In quest’ottica Vanity Fair e Maison Valentino presentano Valentino The Party Collection 2022: un progetto che celebra l’inclusività 3.0 che, nella realtà virtuale, trova uno spazio di infinita creatività ed immaginazione. Uno luogo da vivere, sviluppato con Unreal Engine e video realizzati  in motion capture con tute Rokoko, dove look, accessori Valentino Garavani e storie prendono vita digitalmente. All’interno di The Party Collection 2022 tre avatar metahuman diventano il simbolo di espressione di nuove forme di identità contemporanee con look audaci e raffinati per inaugurare la stagione delle festività.

Per visitarlo, basta scaricare sui propri dispositivi elettronici l’app Hadem, disponibile gratuitamente su iOS, Android e Windows Desktop.

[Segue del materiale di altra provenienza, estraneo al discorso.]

(** * Memory updaters of deep_qa (layers/memory_updaters.py)

    A shallow embedding of [split_updater_inputs], the three updater
    classes and the [updaters] registry, followed by the properties
    established about them.

    Tensors are two-dimensional (batch, width).  A tensor carries its
    trailing width explicitly, as the tensor library does, so that the
    shape of an empty batch is still known.  Python exceptions are the
    [Raise] branch of [result]. *)

From Stdlib Require Import ZArith String List Lia SpecFloat.
From stdpp Require Import base option list strings gmap.

Local Open Scope string_scope.
Local Open Scope Z_scope.

(** ** Exceptions and results *)

Inductive exn : Type :=
  | KeyError (key : string)
  | TypeError
  | ValueError
  | AssertionError
  | OverflowError
  | ZeroDivisionError
  | ConfigurationError.

Inductive result (A : Type) : Type :=
  | Ok (a : A)
  | Raise (e : exn).
Arguments Ok {A} a.
Arguments Raise {A} e.

Definition rbind {A B} (m : result A) (f : A -> result B) : result B :=
  match m with
  | Ok a => f a
  | Raise e => Raise e
  end.

Definition is_ok {A} (m : result A) : bool :=
  match m with Ok _ => true | Raise _ => false end.

(** ** Python slices

    [l[start:stop]] with step 1.  An absent bound is [None]; a negative
    bound counts from the end; both are clipped to the length. *)

Definition slice_index (len i : Z) : Z :=
  if i <? 0 then Z.max (i + len) 0 else Z.min i len.

Definition slice_bounds (len : nat) (start stop : option Z) : nat * nat :=
  let n := Z.of_nat len in
  (Z.to_nat (from_option (slice_index n) 0 start),
   Z.to_nat (from_option (slice_index n) n stop)).

Definition py_slice {A} (l : list A) (start stop : option Z) : list A :=
  let '(lo, hi) := slice_bounds (length l) start stop in
  take (hi - lo)%nat (drop lo l).

(** ** Tensors *)

Record tensor (T : Type) : Type := Tensor {
  ncols : nat;
  rows : list (list T)
}.
Arguments Tensor {T} ncols rows.
Arguments ncols {T} t.
Arguments rows {T} t.

Definition nrows {T} (t : tensor T) : nat := length (rows t).

(** Every row has the declared width. *)
Definition wf {T} (t : tensor T) : Prop :=
  Forall (fun r => length r = ncols t) (rows t).

Definition shape {T} (t : tensor T) : Z * Z :=
  (Z.of_nat (nrows t), Z.of_nat (ncols t)).

(** The element of a tensor at row [i], column [j]. *)
Definition entry {T} (t : tensor T) (i j : nat) : option T :=
  rows t !! i ≫= fun r => r !! j.

(** [x[:, start:stop]] *)
Definition slice_cols {T} (x : tensor T) (start stop : option Z) : tensor T :=
  {| ncols := (let '(lo, hi) := slice_bounds (ncols x) start stop in (hi - lo)%nat);
     rows := map (fun r => py_slice r start stop) (rows x) |}.

(** The tensor backend: the numeric operations on one element, and what
    [+] does on two tensors that are not of one shape.  Backends differ
    there: numpy and TensorFlow stretch an axis of extent 1, Theano does
    not; the updaters leave it to the backend. *)
Class Backend (T : Type) : Type := {
  zero : T;
  add : T -> T -> T;
  mul : T -> T -> T;
  mismatch_error : exn;
  add_irregular : tensor T -> tensor T -> result (tensor T)
}.

(** Integer elements, for exact examples, on a backend that stretches no
    axis. *)
#[export] Instance Z_backend : Backend Z :=
  {| zero := 0; add := Z.add; mul := Z.mul;
     mismatch_error := ValueError;
     add_irregular := fun _ _ => Raise ValueError |}.

(** IEEE 754 binary32 elements, the default float type of the tensors:
    24 bits of precision, maximal exponent 128. *)
Definition binary32_backend : Backend spec_float :=
  {| zero := S754_zero false; add := SFadd 24 128; mul := SFmul 24 128;
     mismatch_error := ValueError;
     add_irregular := fun _ _ => Raise ValueError |}.

(** The sum of two tensors of one shape. *)
Definition add_rows `{Backend T} (a c : tensor T) : tensor T :=
  {| ncols := ncols a; rows := zip_with (zip_with add) (rows a) (rows c) |}.

(** [a + c] on tensors.  Two tensors of one shape and of positive width
    are added element by element.  Two tensors with the same number of
    rows whose widths differ and are both at least 2 cannot be added on
    any backend: the addition raises the shape error of the backend.  In
    every other case, that is a width 0 or 1 or different numbers of rows,
    the result is the one of the backend. *)
Definition tensor_add `{Backend T} (a c : tensor T) : result (tensor T) :=
  if decide (nrows a = nrows c /\ ncols a = ncols c /\ ncols a <> 0%nat)
  then Ok (add_rows a c)
  else if decide (nrows a = nrows c /\ (2 <= ncols a)%nat /\ (2 <= ncols c)%nat)
  then Raise mismatch_error
  else add_irregular a c.

(** ** split_updater_inputs *)

Definition split_updater_inputs {T} (x : tensor T) (encoding_dim : Z)
  : tensor T * tensor T * tensor T :=
  let sentence_encoding := slice_cols x None (Some encoding_dim) in
  let current_memory := slice_cols x (Some encoding_dim) (Some (2 * encoding_dim)) in
  let attended_knowledge := slice_cols x (Some (2 * encoding_dim)) None in
  (sentence_encoding, current_memory, attended_knowledge).

(** ** Python numbers

    [a / c] on two ints is the float nearest to the quotient (binary64,
    ties to even); it raises when [c] is 0 and when the quotient is too
    large for a float.  [int(f)] drops the fractional part of a float. *)

Definition Z2SF (z : Z) : spec_float :=
  match z with
  | Z0 => S754_zero false
  | Zpos p => S754_finite false p 0
  | Zneg p => S754_finite true p 0
  end.

Definition py_truediv (a c : Z) : result spec_float :=
  if decide (c = 0) then Raise ZeroDivisionError
  else match SFdiv 53 1024 (Z2SF a) (Z2SF c) with
       | S754_infinity _ => Raise OverflowError
       | f => Ok f
       end.

Definition py_int (f : spec_float) : result Z :=
  match f with
  | S754_zero _ => Ok 0
  | S754_finite s m e => Ok (cond_Zopp s (Z.shiftl (Zpos m) e))
  | S754_infinity _ => Raise OverflowError
  | S754_nan => Raise ValueError
  end.

(** [(input_shape[0], int(input_shape[1] / 3))]: the batch entry is passed
    through untouched, whatever it is.  The three classes share this
    body. *)
Definition output_shape_third {B} (input_shape : B * Z) : result (B * Z) :=
  rbind (py_truediv (snd input_shape) 3) (fun quotient =>
  rbind (py_int quotient) (fun width =>
  Ok (fst input_shape, width))).

(** ** The layer framework

    [Layer] and [Dense] are imported from keras.  What the updaters use of
    them is taken as an interface: constructors, the configuration they
    serialise and the [output_dim] attribute of a [Dense].  Configurations
    and keyword arguments are Python dicts with string keys. *)

Inductive pyval : Type :=
  | PInt (z : Z)
  | PStr (s : string)
  | PBool (b : bool)
  | PNone.

Class Keras : Type := {
  Layer : Type;
  Layer_init : string -> gmap string pyval -> result Layer;
  Layer_get_config : Layer -> gmap string pyval;
  Dense : Type;
  Dense_init : Z -> string -> gmap string pyval -> result Dense;
  Dense_get_config : Dense -> gmap string pyval;
  Dense_output_dim : Dense -> Z
}.

(** [config.update(base_config)] on a dict [config]: the entries of
    [base_config] win. *)
Definition dict_update (config base_config : gmap string pyval) : gmap string pyval :=
  base_config ∪ config.

(** *** Dense.call

    The learned parameters of a dense layer, passed explicitly to [call]:
    a weight matrix, a bias vector and the activation function. *)

Record dense_params (T : Type) : Type := DenseParams {
  W : tensor T;
  b : list T;
  activation : tensor T -> tensor T
}.
Arguments DenseParams {T} W b activation.
Arguments W {T} d.
Arguments b {T} d.
Arguments activation {T} d.

(** One row of the matrix product [K.dot(x, W)]. *)
Definition row_dot `{Backend T} (w : tensor T) (r : list T) : list T :=
  foldr (fun aw acc => zip_with add (map (mul (fst aw)) (snd aw)) acc)
        (replicate (ncols w) zero) (zip r (rows w)).

Definition dot `{Backend T} (x w : tensor T) : result (tensor T) :=
  if decide (ncols x = nrows w)
  then Ok {| ncols := ncols w; rows := map (row_dot w) (rows x) |}
  else Raise mismatch_error.

(** The bias vector added to every row. *)
Definition add_bias `{Backend T} (x : tensor T) (bias : list T)
  : result (tensor T) :=
  if decide (ncols x = length bias)
  then Ok {| ncols := ncols x;
             rows := map (fun r => zip_with add r bias) (rows x) |}
  else Raise mismatch_error.

(** Modelled from the spec: [Dense.call] of keras, which is not under
    src/: the affine transform of the input, that is the input times the
    weight matrix plus the bias vector, followed by the activation
    function. *)
Definition Dense_call `{Backend T} (p : dense_params T) (x : tensor T)
  : result (tensor T) :=
  rbind (dot x (W p)) (fun output =>
  rbind (add_bias output (b p)) (fun output =>
  Ok (activation p output))).

(** An activation keeps the shape of its argument. *)
Definition preserves_shape {T} (f : tensor T -> tensor T) : Prop :=
  forall t, wf t -> wf (f t) /\ nrows (f t) = nrows t /\ ncols (f t) = ncols t.

(** The parameters of a dense layer from width [n] to width [d]. *)
Definition dense_params_ok {T} (p : dense_params T) (n d : nat) : Prop :=
  wf (W p) /\ nrows (W p) = n /\ ncols (W p) = d /\ length (b p) = d /\
  preserves_shape (activation p).

(** ** SumMemoryUpdater *)

Module SumMemoryUpdater.

Record t `{Keras} : Type := Make {
  base : Layer;
  encoding_dim : Z;
  mode : string
}.

Definition default_name : string := "sum_memory_updater".

Definition init `{Keras} (encoding_dim : Z) (name : string)
    (kwargs : gmap string pyval) : result t :=
  rbind (Layer_init name kwargs) (fun base =>
  Ok {| base := base; encoding_dim := encoding_dim; mode := "sum" |}).

Definition call `{Keras} `{Backend T} (self : t) (x : tensor T)
  : result (tensor T) :=
  let '(_, current_memory, attended_knowledge) :=
    split_updater_inputs x (encoding_dim self) in
  tensor_add current_memory attended_knowledge.

Definition get_output_shape_for `{Keras} {B} (self : t) (input_shape : B * Z)
  : result (B * Z) :=
  output_shape_third input_shape.

Definition get_config `{Keras} (self : t) : gmap string pyval :=
  let base_config := Layer_get_config (base self) in
  let config : gmap string pyval := {[ "encoding_dim" := PInt (encoding_dim self) ]} in
  dict_update config base_config.

End SumMemoryUpdater.

(** ** DenseConcatNoQuestionMemoryUpdater *)

Module DenseConcatNoQuestionMemoryUpdater.

Record t `{Keras} : Type := Make {
  encoding_dim : Z;
  dense : Dense
}.

Definition default_name : string := "dense_concat_memory_updater".

Definition init `{Keras} (encoding_dim : Z) (name : string)
    (kwargs : gmap string pyval) : result t :=
  rbind (Dense_init encoding_dim name kwargs) (fun dense =>
  Ok {| encoding_dim := encoding_dim; dense := dense |}).

Definition call `{Keras} `{Backend T} (self : t) (p : dense_params T)
    (x : tensor T) : result (tensor T) :=
  let x := slice_cols x (Some (encoding_dim self)) None in
  Dense_call p x.

Definition get_output_shape_for `{Keras} {B} (self : t) (input_shape : B * Z)
  : result (B * Z) :=
  output_shape_third input_shape.

Definition get_config `{Keras} (self : t) : gmap string pyval :=
  let base_config := Dense_get_config (dense self) in
  let config : gmap string pyval :=
    {[ "encoding_dim" := PInt (Dense_output_dim (dense self)) ]} in
  dict_update config base_config.

End DenseConcatNoQuestionMemoryUpdater.

(** ** DenseConcatMemoryUpdater

    Only [__init__] and [get_output_shape_for] are defined by the class;
    [call] and [get_config] are those of [Dense]. *)

Module DenseConcatMemoryUpdater.

Record t `{Keras} : Type := Make {
  encoding_dim : Z;
  dense : Dense
}.

Definition default_name : string := "dense_concat_memory_updater".

Definition init `{Keras} (encoding_dim : Z) (name : string)
    (kwargs : gmap string pyval) : result t :=
  rbind (Dense_init encoding_dim name kwargs) (fun dense =>
  Ok {| encoding_dim := encoding_dim; dense := dense |}).

Definition call `{Keras} `{Backend T} (self : t) (p : dense_params T)
    (x : tensor T) : result (tensor T) :=
  Dense_call p x.

Definition get_output_shape_for `{Keras} {B} (self : t) (input_shape : B * Z)
  : result (B * Z) :=
  output_shape_third input_shape.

Ad oggi i download totali sono oltre 140.000 con un rate di gradimento di 4.4 su Android e di 5 su 5 su iOS.

Il progetto è realizzato grazie a ValuArt, partner tecnologico di Vanity Fair per la creazione e lo sviluppo delle NFT e del meta-museo.

Il percorso nelle nuove realtà digitali di Condé Nast non finisce qui. Diversi i progetti che negli ultimi mesi hanno visto il coinvolgimento dei brand della casa editrice nel mondo del Web3 e nel Metaverso, dimostrando la loro capacità di essere pionieri nell’innovazione e capaci di guidare l’audience e i clienti, sperimentando nuovi modi di comunicare.

Per Vanity Fair il primo passo è stato il lancio della copertina NFT a sostegno delle donne afghane. L’importo raccolto dalla vendita è stato interamente devoluto a Pangea, l’organizzazione no-profit che si occupa di assistenza alle donne afghane arrivate in Italia, amplificando l’iniziativa di sostegno #noisiamoaccoglienza.

Il secondo step è stata la presentazione di Vanity Player One il primo avatar di Vanity Fair capace di indossare 4 look totali rispettivamente di Prada, Valentino, Dolce&Gabbana e SportMax; seguito poi da METAVANITY oggi il palcoscenico per i clienti che hanno bisogno di creare un dibattito o contenuti di storytelling sulla cultura Web3.

Vanity Fair ha raggiunto anche un altro eccellente risultato raccogliendo più di 100.000 USD con un’asta nel mercato della crypto arte. Una serie collezionabile di quattro copertine realizzate da quattro artisti di talento emergenti della scena digital sono state messe all’asta e vendute, sul nuovo marketplace di Nft Apenft (che appartiene a Tron, colosso della blockchain) Un’iniziativa pionieristica, realizzata in collaborazione con Valuart, a sostegno dell’arte digitale.